→ WHAT THIS TASK INVOLVES: Each line starting at the one that contains "Lemma deleteProject_isolated projectId" and ending at the one that contains "apply keeps_bind." must be returned exactly, and the rest of the listing is left out.

→ EXERCISE DATA:
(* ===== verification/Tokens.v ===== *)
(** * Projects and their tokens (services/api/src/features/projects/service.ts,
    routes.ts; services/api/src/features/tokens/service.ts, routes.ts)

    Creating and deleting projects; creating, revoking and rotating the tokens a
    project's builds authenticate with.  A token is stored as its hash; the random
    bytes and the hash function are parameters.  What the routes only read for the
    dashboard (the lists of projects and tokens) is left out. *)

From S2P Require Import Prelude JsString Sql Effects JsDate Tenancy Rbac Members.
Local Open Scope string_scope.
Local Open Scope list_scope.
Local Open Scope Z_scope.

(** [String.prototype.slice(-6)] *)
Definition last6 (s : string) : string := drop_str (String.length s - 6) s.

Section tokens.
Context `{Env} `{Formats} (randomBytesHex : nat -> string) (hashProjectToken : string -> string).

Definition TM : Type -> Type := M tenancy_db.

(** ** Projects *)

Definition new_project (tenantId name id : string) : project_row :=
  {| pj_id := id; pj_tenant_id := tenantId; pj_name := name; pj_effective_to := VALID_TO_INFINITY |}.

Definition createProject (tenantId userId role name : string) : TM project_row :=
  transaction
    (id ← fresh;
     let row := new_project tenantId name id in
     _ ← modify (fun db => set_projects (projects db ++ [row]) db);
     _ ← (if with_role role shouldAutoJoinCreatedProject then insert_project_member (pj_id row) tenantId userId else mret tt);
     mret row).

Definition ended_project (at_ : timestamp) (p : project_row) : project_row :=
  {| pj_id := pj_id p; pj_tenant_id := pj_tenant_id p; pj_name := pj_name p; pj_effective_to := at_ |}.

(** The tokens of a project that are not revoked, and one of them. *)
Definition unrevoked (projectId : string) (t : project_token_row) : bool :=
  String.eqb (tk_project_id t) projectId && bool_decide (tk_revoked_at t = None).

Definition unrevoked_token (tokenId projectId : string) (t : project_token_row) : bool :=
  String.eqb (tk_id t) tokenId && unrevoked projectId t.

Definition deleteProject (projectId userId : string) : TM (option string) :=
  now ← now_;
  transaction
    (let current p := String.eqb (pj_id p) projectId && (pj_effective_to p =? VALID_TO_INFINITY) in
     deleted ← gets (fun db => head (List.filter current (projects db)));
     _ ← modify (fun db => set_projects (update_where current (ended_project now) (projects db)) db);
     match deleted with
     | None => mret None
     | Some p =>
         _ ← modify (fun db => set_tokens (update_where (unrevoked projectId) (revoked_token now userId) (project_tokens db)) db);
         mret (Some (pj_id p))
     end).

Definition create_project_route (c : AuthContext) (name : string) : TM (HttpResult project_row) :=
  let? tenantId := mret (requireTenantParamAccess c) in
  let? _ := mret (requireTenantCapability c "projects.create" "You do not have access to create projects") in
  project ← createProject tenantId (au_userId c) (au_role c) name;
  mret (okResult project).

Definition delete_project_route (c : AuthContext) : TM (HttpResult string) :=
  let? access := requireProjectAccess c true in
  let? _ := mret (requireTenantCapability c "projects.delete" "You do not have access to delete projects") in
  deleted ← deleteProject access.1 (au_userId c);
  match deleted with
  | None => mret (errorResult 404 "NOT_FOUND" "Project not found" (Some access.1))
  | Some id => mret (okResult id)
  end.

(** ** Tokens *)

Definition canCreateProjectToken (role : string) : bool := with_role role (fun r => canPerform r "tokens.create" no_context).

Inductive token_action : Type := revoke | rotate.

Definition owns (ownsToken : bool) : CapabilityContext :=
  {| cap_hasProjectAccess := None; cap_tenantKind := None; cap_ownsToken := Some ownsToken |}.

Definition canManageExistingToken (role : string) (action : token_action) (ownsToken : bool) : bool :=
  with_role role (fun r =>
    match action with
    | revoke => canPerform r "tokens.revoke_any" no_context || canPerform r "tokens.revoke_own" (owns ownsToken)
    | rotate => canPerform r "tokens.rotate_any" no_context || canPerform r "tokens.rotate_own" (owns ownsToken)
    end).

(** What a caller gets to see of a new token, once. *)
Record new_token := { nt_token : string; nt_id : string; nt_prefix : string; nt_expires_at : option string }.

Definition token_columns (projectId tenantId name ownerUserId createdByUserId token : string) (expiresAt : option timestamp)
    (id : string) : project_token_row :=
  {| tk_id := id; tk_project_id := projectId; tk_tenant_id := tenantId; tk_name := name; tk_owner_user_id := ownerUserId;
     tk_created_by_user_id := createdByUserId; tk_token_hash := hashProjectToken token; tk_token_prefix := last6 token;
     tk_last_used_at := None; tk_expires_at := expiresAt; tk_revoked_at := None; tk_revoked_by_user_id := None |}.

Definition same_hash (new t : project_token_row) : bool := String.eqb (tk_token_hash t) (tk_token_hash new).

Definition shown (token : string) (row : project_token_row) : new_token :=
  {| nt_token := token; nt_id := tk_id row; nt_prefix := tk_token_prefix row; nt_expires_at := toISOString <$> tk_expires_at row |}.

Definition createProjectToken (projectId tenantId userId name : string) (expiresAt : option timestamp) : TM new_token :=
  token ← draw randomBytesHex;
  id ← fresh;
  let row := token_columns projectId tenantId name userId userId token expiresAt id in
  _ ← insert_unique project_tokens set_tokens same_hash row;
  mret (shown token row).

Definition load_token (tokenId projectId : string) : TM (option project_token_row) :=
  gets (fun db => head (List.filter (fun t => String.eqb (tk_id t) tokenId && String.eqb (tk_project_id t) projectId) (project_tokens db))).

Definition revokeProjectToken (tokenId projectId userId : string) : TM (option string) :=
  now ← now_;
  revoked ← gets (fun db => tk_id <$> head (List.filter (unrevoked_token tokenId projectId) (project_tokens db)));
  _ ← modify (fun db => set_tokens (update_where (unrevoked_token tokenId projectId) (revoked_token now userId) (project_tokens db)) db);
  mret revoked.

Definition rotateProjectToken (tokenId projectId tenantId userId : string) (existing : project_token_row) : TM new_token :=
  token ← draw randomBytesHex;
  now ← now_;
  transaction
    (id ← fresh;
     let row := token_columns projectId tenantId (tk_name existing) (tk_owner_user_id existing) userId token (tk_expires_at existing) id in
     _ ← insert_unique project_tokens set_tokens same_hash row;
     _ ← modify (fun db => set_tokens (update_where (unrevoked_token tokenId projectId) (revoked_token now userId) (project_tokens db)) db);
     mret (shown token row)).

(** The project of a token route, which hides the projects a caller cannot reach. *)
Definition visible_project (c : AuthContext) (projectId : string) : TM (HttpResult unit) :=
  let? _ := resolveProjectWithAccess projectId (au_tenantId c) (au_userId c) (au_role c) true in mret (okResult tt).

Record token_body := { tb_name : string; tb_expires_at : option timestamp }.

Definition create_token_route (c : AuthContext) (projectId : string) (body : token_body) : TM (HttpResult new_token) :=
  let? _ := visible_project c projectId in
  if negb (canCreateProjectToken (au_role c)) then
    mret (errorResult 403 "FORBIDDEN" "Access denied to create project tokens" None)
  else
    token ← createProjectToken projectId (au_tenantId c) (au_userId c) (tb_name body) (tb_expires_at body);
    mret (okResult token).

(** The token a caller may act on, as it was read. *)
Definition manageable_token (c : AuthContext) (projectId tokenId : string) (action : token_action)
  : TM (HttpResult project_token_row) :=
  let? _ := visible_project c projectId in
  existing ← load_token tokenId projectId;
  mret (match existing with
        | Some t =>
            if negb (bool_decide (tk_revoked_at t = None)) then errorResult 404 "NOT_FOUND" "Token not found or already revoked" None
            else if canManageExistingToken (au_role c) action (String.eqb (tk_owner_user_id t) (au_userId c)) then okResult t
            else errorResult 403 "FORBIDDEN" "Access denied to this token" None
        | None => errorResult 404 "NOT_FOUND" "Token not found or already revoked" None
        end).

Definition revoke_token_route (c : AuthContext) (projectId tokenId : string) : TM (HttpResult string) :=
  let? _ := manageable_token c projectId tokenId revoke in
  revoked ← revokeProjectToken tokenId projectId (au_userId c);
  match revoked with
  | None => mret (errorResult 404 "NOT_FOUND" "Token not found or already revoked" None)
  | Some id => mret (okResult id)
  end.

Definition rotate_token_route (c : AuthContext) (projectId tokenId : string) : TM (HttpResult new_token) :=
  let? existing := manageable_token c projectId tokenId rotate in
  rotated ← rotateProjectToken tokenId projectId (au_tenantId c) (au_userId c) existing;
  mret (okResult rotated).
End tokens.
...
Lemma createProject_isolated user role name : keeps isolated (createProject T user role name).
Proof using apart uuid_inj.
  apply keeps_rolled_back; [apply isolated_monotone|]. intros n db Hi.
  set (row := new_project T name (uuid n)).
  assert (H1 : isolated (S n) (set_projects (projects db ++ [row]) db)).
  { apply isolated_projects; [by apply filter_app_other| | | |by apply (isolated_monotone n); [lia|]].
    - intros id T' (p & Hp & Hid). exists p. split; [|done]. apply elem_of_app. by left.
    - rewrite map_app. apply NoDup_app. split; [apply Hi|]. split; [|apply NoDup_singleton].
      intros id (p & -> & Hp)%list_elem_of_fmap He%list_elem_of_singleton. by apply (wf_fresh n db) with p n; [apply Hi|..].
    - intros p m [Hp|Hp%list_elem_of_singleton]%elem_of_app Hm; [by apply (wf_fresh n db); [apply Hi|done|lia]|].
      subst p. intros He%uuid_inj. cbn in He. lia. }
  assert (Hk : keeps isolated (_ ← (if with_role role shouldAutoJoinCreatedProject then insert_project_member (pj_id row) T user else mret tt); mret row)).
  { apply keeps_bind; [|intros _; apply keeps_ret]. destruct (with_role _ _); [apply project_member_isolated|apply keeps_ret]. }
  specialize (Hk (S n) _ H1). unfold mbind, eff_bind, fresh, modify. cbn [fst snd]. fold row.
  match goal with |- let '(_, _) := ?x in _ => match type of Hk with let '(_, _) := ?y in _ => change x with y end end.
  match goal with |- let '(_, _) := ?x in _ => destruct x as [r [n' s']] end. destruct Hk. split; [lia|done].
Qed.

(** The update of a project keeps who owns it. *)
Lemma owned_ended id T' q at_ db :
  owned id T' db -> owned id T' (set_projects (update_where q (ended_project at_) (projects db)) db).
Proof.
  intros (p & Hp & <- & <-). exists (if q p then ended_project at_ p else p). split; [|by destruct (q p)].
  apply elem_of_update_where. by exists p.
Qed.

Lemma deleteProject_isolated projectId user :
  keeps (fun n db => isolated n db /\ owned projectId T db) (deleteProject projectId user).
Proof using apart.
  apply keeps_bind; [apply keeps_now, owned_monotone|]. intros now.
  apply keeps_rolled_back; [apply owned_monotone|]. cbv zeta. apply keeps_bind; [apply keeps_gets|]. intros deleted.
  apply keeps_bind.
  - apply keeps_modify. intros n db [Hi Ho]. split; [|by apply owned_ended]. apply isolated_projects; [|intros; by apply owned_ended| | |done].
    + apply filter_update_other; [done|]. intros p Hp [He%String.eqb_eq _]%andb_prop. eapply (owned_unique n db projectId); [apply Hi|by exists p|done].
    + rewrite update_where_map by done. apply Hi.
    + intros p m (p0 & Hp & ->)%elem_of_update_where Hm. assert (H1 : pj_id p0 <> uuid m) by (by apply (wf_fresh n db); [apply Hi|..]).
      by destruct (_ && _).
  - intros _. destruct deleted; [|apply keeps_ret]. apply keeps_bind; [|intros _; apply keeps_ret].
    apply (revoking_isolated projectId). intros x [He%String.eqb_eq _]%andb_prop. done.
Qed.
---
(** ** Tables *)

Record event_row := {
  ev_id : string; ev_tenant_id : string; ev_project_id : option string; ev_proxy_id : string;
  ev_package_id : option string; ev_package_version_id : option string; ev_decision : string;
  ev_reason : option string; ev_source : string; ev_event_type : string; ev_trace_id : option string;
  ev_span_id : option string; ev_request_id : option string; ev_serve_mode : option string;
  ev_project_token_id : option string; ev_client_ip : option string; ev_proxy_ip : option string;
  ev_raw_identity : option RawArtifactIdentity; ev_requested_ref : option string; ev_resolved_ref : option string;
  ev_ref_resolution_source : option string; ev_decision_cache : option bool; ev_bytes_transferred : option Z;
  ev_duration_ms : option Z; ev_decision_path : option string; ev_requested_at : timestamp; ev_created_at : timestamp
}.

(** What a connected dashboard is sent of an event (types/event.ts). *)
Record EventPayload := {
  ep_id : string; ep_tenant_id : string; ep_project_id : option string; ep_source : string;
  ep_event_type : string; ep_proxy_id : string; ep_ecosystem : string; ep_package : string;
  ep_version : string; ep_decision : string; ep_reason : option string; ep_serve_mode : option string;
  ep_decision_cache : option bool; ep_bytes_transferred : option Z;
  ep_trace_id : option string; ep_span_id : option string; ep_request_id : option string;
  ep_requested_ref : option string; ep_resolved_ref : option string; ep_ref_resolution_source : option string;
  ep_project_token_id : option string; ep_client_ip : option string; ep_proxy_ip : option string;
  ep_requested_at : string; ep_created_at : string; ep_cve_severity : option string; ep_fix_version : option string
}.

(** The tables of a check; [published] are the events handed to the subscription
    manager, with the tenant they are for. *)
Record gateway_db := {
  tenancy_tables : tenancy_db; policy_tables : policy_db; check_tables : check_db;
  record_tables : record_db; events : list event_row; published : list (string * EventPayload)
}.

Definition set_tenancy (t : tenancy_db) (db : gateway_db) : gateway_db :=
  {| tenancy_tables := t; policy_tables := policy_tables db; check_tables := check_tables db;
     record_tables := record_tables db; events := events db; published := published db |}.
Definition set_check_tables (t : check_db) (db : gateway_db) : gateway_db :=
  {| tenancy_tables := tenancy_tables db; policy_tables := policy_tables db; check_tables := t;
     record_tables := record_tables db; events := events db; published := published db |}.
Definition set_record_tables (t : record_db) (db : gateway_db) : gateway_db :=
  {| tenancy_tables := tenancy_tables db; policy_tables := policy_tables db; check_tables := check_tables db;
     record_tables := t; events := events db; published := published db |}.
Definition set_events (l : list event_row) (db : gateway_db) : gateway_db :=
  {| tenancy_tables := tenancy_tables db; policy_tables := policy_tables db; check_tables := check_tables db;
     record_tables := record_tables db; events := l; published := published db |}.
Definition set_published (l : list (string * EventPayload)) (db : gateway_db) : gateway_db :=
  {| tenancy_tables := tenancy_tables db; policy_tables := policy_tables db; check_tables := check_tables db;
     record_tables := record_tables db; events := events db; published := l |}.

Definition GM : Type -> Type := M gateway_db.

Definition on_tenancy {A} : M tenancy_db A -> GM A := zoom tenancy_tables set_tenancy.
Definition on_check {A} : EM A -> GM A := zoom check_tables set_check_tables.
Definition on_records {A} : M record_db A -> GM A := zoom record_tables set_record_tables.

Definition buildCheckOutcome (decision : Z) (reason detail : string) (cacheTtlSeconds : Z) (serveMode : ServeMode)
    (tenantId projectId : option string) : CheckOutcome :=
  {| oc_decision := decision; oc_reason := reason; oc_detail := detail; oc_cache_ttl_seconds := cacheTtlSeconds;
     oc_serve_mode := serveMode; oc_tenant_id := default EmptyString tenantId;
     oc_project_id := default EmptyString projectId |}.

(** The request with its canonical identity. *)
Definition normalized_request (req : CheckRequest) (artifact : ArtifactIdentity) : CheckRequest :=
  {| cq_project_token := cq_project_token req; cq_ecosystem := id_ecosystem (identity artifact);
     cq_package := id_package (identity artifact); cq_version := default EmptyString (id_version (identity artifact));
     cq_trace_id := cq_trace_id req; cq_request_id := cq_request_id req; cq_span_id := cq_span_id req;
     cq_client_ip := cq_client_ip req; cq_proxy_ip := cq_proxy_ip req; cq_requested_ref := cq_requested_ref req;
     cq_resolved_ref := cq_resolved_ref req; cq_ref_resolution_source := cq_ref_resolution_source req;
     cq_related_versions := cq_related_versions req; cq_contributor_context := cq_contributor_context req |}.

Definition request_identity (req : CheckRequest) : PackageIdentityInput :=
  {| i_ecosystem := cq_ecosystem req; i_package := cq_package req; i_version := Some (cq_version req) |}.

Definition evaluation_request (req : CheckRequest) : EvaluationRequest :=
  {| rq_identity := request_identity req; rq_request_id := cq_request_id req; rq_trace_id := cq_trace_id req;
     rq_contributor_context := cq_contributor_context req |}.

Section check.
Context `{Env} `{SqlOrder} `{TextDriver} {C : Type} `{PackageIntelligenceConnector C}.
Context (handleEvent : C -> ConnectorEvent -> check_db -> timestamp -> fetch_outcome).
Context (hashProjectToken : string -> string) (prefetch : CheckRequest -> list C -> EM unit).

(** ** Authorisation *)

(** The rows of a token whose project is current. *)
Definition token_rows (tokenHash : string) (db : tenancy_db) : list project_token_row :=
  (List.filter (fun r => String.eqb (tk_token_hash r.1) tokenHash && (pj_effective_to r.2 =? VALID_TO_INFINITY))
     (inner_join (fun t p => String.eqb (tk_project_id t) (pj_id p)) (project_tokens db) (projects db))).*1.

→ SOLUTION TO THIS TASK:
Lemma deleteProject_isolated projectId user :
  keeps (fun n db => isolated n db /\ owned projectId T db) (deleteProject projectId user).
Proof using apart.
  apply keeps_bind; [apply keeps_now, owned_monotone|]. intros now.
  apply keeps_rolled_back; [apply owned_monotone|]. cbv zeta. apply keeps_bind; [apply keeps_gets|]. intros deleted.
  apply keeps_bind.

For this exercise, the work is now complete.